Diary of a Philanderer
by Anthony M. Wilson
Xlibris


"I wasn’t raised like this. Then I remembered, I was raised like this. Thanks, Pop."

James is a serial womanizer. He seduces women like he’s swatting balls at a batting cage. He charms and cheats in a compulsive and relentless way, as though someone shouted “go” and started counting his conquests. Despite professional, military, and academic achievements, he is a relentless bounder, a true cad, and in his “diary,” he can’t quite decide if that’s worth a high-five or a round of therapy.

James’s sexual activity begins when he is molested by a teenage girl at age of 11. Lacking guidance or context, he normalizes and repeats the encounter, soon embarking upon a steady sexual diet of rotating girlfriends while his confidence grows. By the time he is a young military enlistee, he has had countless lovers, impregnated and married a near stranger, cheated with her best friend, and is stationed overseas where his dalliances are constant and consuming. Stateside and divorced after his service, his pattern continues as he continues to juggle lovers with whom he has implied commitments and to whom he can never stay faithful.
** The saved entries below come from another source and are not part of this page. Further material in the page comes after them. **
Lemma after_select_override :
  exists r', select_override after date T = Some r' /\
             update_status after (t_id r') status = after.
Proof.
  unfold after.
  destruct (select_override tt date T) as [r|] eqn:Hr;
    unfold select_override in Hr |- *.
  - exists (set_status r status). split.
    + rewrite filter_update_status by reflexivity.
      unfold update_status. rewrite head_map, Hr. simpl.
      now rewrite Z.eqb_refl.
    + apply update_status_twice.
  - exists (override_of (next_rowid t_id tt) T date status). split.
    + unfold insert_override. rewrite List.filter_app, (head_filter_nil _ _ Hr).
      simpl. now rewrite override_matches_override_of.
    + unfold insert_override, update_status. rewrite map_app. simpl.
      rewrite Z.eqb_refl. f_equal.
      apply (update_status_absent tt _ status), next_rowid_fresh.
Qed.

Lemma after_count :
  length (List.filter (override_matches date T) after)
  = Nat.max 1 (length (List.filter (override_matches date T) tt)).
Proof.
  unfold after.
  destruct (select_override tt date T) as [r|] eqn:Hr; unfold select_override in Hr.
  - rewrite filter_update_status by reflexivity.
    unfold update_status. rewrite length_map.
    destruct (List.filter (override_matches date T) tt); [discriminate|].
    simpl. lia.
  - unfold insert_override. rewrite List.filter_app, (head_filter_nil _ _ Hr).
    simpl. now rewrite override_matches_override_of.
Qed.

End FindOrCreate.



(** C4, as the claim states it, fails: the id of the template row of Monday,
    period 1, is answered with the redirect that also follows a deletion,
    not with a failure. *)
Lemma uncancel_template_not_rejected :
  ~ (forall T,
       select_by_id Py.int Sample.templates "1" = Some T -> t_date T = None ->
       rejected (_post_lesson_uncancel Py.int (Sample.school Sample.templates)
                   (Some "1"))).
Proof.
  intros H. destruct (H Sample.mon1 eq_refl eq_refl) as [Hr|(st & body & Hin & Hst)].
  - apply Hr. reflexivity.
  - simpl in Hin. destruct Hin as [Hin|[]]. discriminate Hin.
Qed.

(** C4, amended.  [_post_lesson_uncancel] deletes the rows that carry the
    submitted id and a date, and no other row: a template row is never
    deleted.  When the id is that of a template row the table is left as it
    is and the answer is the same redirect as after a deletion; no failure
    is reported. *)
Theorem uncancel_deletes_overrides_only (conv : string -> option Z) (d : db)
    (timetable_id : option string) :
  let out := _post_lesson_uncancel conv d timetable_id in
  let tt := timetable d in
  let tt' := timetable (db_after out) in
  (forall r, In r tt' -> In r tt) /\
  (forall r, In r tt -> t_date r = None -> In r tt') /\
  (forall r, In r tt -> ~ In r tt' ->
     t_date r <> None /\
     exists s, timetable_id = Some s /\ conv s = Some (t_id r)) /\
  (forall s r, timetable_id = Some s -> Py.nonempty s = true ->
     conv s = Some (t_id r) -> t_date r <> None -> ~ In r tt') /\
  (forall s, timetable_id = Some s -> Py.nonempty s = true ->
     (forall r, In r tt -> conv s = Some (t_id r) -> t_date r = None) ->
     tt' = tt /\
     sent out = [SeeOther "/?msg=Ausfall+wurde+rueckgaengig+gemacht."] /\
     raised out = None).
Proof.
  intros out tt tt'.
  assert (Hcases : tt' = tt \/
            exists s, timetable_id = Some s /\ Py.nonempty s = true /\
                      tt' = delete_override conv tt s).
  { unfold tt', out, _post_lesson_uncancel.
    destruct timetable_id as [s|]; [|now left].
    destruct (Py.nonempty s) eqn:E; [|now left]. right. eauto. }
  assert (Hmem : forall s r, In r (delete_override conv tt s) <->
            In r tt /\ ~ (conv s = Some (t_id r) /\ t_date r <> None)).
  { intros s r. unfold delete_override. destruct (conv s) as [z|].
    - rewrite filter_In, negb_true_iff, andb_false_iff, negb_false_iff.
      rewrite Z.eqb_neq. unfold is_null.
      destruct (t_date r) as [dt|]; split; intros [Hin Hc];
        (split; [exact Hin|]).
      + intros [[= E] _]. destruct Hc; [congruence|discriminate].
      + left. intros E. apply Hc. split; [congruence|discriminate].
      + intros [_ Hd]. congruence.
      + now right.
    - split; [intros Hin; split; [exact Hin|]|tauto].
      intros [Hc _]. discriminate. }
  split; [|split; [|split; [|split]]].
  - intros r Hr. destruct Hcases as [->|(s & _ & _ & ->)]; [exact Hr|].
    now apply Hmem in Hr.
  - intros r Hin Hd. destruct Hcases as [->|(s & _ & _ & ->)]; [exact Hin|].
    apply Hmem. split; [exact Hin|]. intros [_ Hn]. contradiction.
  - intros r Hin Hout. destruct Hcases as [E|(s & Hs & _ & E)];
      rewrite E in Hout; [contradiction|].
    rewrite Hmem in Hout.
    destruct (conv s) as [z|] eqn:Hz.
    + destruct (Z.eq_dec z (t_id r)) as [->|Hne].
      * destruct (t_date r) eqn:Hd.
        -- split; [discriminate|]. exists s. auto.
        -- exfalso. apply Hout. split; [exact Hin|]. intros [_ Hn]. congruence.
      * exfalso. apply Hout. split; [exact Hin|]. intros [Hc _]. congruence.
    + exfalso. apply Hout. split; [exact Hin|]. intros [Hc _]. discriminate.
  - intros s r Hs Hne Hc Hd Hin.
    assert (E : tt' = delete_override conv tt s).
    { unfold tt', out, _post_lesson_uncancel. rewrite Hs, Hne. reflexivity. }
    rewrite E in Hin. apply Hmem in Hin as [_ Hn]. apply Hn. auto.
  - intros s Hs Hne Hall.
    unfold tt', out, _post_lesson_uncancel. rewrite Hs, Hne. simpl.
    split; [|split; reflexivity].
    unfold delete_override. destruct (conv s) as [z|] eqn:Hz; [|reflexivity].
    fold tt. rewrite <- (map_id tt) at 2. rewrite <- (map_id (List.filter _ _)).
    clear Hcases Hmem. induction tt as [|a l IH]; [reflexivity|].
    simpl. assert (Ha : negb ((t_id a =? z) && negb (is_null (t_date a))) = true).
    { destruct (Z.eqb_spec (t_id a) z) as [E|_]; [|reflexivity].
      rewrite (Hall a); [reflexivity|now left|congruence]. }
    rewrite Ha. simpl. f_equal. apply IH.
    intros r Hr. apply Hall. now right.
Qed.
The world is full of cheaters and serial seducers, and though unsettling, James’s story is neither new nor revelatory. Yet while the text is light on introspection and heavy on narrative, its significance is its very existence. The fact that James has penned this blend of confession and locker room bragging session suggests he is looking for answers about why he philanders. But to this central question, the narrator has little insight to share. Did he learn from his father’s model? Were his early sexual experiences instructive toward his womanizing? The answer to both is maybe. Despite the Lothario playbook, the narrative leaves the reader with the uneasy sense that James’s commodified view of women and sex are unlikely to change. And maybe that’s the way he wants it.